Corn, millet, sunflower, beans, peanuts, cassava, onions and cotton. Sunflower is the main source of income. Mtinko villagers raise cattle, goats, sheep and chickens. The staple food for Singida people is Ugali. This is like mashed potatoes but it is prepared by corn flour.

There is undergoing exploration of small scale gold miners around Mpambaa, Mpipiti and Mudida villages. Also there are ongoing mining activities (artisanal) at Mipipiti village(Makikiwe/Congo suburbs) and Mpambaa village.

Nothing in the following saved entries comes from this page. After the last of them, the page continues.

(* ------------------------------------------------------------------ *)
(** ** The load-time correction *)

(** Metadata of a GBT Spigot observation in the 800 MHz, 1024-lag mode,
    with sample interval [dt]. *)
Definition spigot_inf (dt : Q) : infodata.t :=
  infodata.mk "GBT" "spigot" 10000 dt (Some 50000%Q) 0 1400 800 (800 / 1024).

(** C9 as stated fails: with a sample interval of 1 ms, which is not a
    multiple of 81.92 us, the record is left as it was loaded; [lofreq] is
    not decremented and [epoch] is not incremented. *)
Lemma correct_infdata_skips_unaligned_dt :
  correct_infdata (spigot_inf (1 # 1000)) = (Ok tt, spigot_inf (1 # 1000)) /\
  ~ (infodata.lofreq (snd (correct_infdata (spigot_inf (1 # 1000)))) ==
     1400 - (1 # 2) * (800 / 1024))%Q /\
  ~ opt_Qeq (infodata.epoch (snd (correct_infdata (spigot_inf (1 # 1000)))))
            (Some (50000 + (39365 # 1000000) / 86400)%Q).
Proof.
  split; [vm_compute; reflexivity|].
  split; vm_compute; intro H; discriminate H.
Qed.

(** The test is the one on binary64 values.  The binary64 of 0.00024576,
    on paper three times 81.92 us, has a remainder just below [8.192e-05]
    and the record is left as it was loaded; the binary64 of 0.00016384,
    twice 81.92 us, has the remainder 0 and the record is corrected. *)
Example correct_infdata_on_binary64_intervals :
  correct_infdata (spigot_inf (4533471823554859 # 18446744073709551616))
    = (Ok tt, spigot_inf (4533471823554859 # 18446744073709551616)) /\
  (infodata.lofreq
     (snd (correct_infdata
             (spigot_inf (3022314549036573 # 18446744073709551616))))
   == 1400 - (1 # 2) * (800 / 1024))%Q.
Proof. split; vm_compute; reflexivity. Qed.

(** C9, amended.  For metadata with telescope ["GBT"], instrument
    ["spigot"], channel width [800/1024], epoch 50000 and a sample interval
    whose remainder [np.fmod(dt, 8.192e-05)], taken on the binary64 values,
    is below [1e-12], [correct_infdata] decrements [lofreq] by half the
    channel width, increments [epoch] by [0.039365/86400], and leaves every
    other field as it was. *)
Theorem correct_infdata_spigot_800_1024 (inf : infodata.t) (e : Q)
    (Htel : infodata.telescope inf = "GBT"%string)
    (Hins : infodata.instrument inf = "spigot"%string)
    (Hcw : (infodata.chan_width inf == 800 / 1024)%Q)
    (Hep : infodata.epoch inf = Some e) (He : (e == 50000)%Q)
    (Hdt : (np_fmod (infodata.dt inf) lit_8_192e_05 < lit_1e_12)%Q) :
  exists inf',
    correct_infdata inf = (Ok tt, inf') /\
    infodata.lofreq inf' =
      (infodata.lofreq inf - (1 # 2) * infodata.chan_width inf)%Q /\
    infodata.epoch inf' = Some (e + (39365 # 1000000) / 86400)%Q /\
    infodata.telescope inf' = infodata.telescope inf /\
    infodata.instrument inf' = infodata.instrument inf /\
    infodata.N inf' = infodata.N inf /\
    infodata.dt inf' = infodata.dt inf /\
    infodata.DM inf' = infodata.DM inf /\
    infodata.BW inf' = infodata.BW inf /\
    infodata.chan_width inf' = infodata.chan_width inf.
Proof.
  unfold correct_infdata. rewrite Htel, Hins.
  apply Qlt_bool_true in Hdt. rewrite Hdt.
  apply Qeq_bool_iff in Hcw. rewrite Hcw.
  cbn -[Qlt_bool Qmult Qminus Qplus Qdiv].
  unfold bump_epoch_if_positive.
  cbn -[Qlt_bool Qmult Qminus Qplus Qdiv]. rewrite Hep.
  assert (Hpos : Qlt_bool 0 e = true).
  { apply Qlt_bool_true. rewrite He. reflexivity. }
  rewrite Hpos. eexists. split; [reflexivity|].
  cbn -[Qmult Qminus Qplus Qdiv]. repeat split; assumption.
Qed.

There are just small scale industries such as corn flour and sunflower oil mills.

==Health==

Modern health centre is located in the town of Mtinko. Most of the nearby villagers come here for treatment. See https://maps.google.com for St.Carolus Hospital in Mtinko.

==Climate==

There are two seasons; rain and dry seasons. Rain season is between November and May. Dry Season is between June and October although occasionally October and May it can rain. During dry season the night and morning are cold and wind sometimes. There are other small health centers at Mudida village and Ghalunyangu village.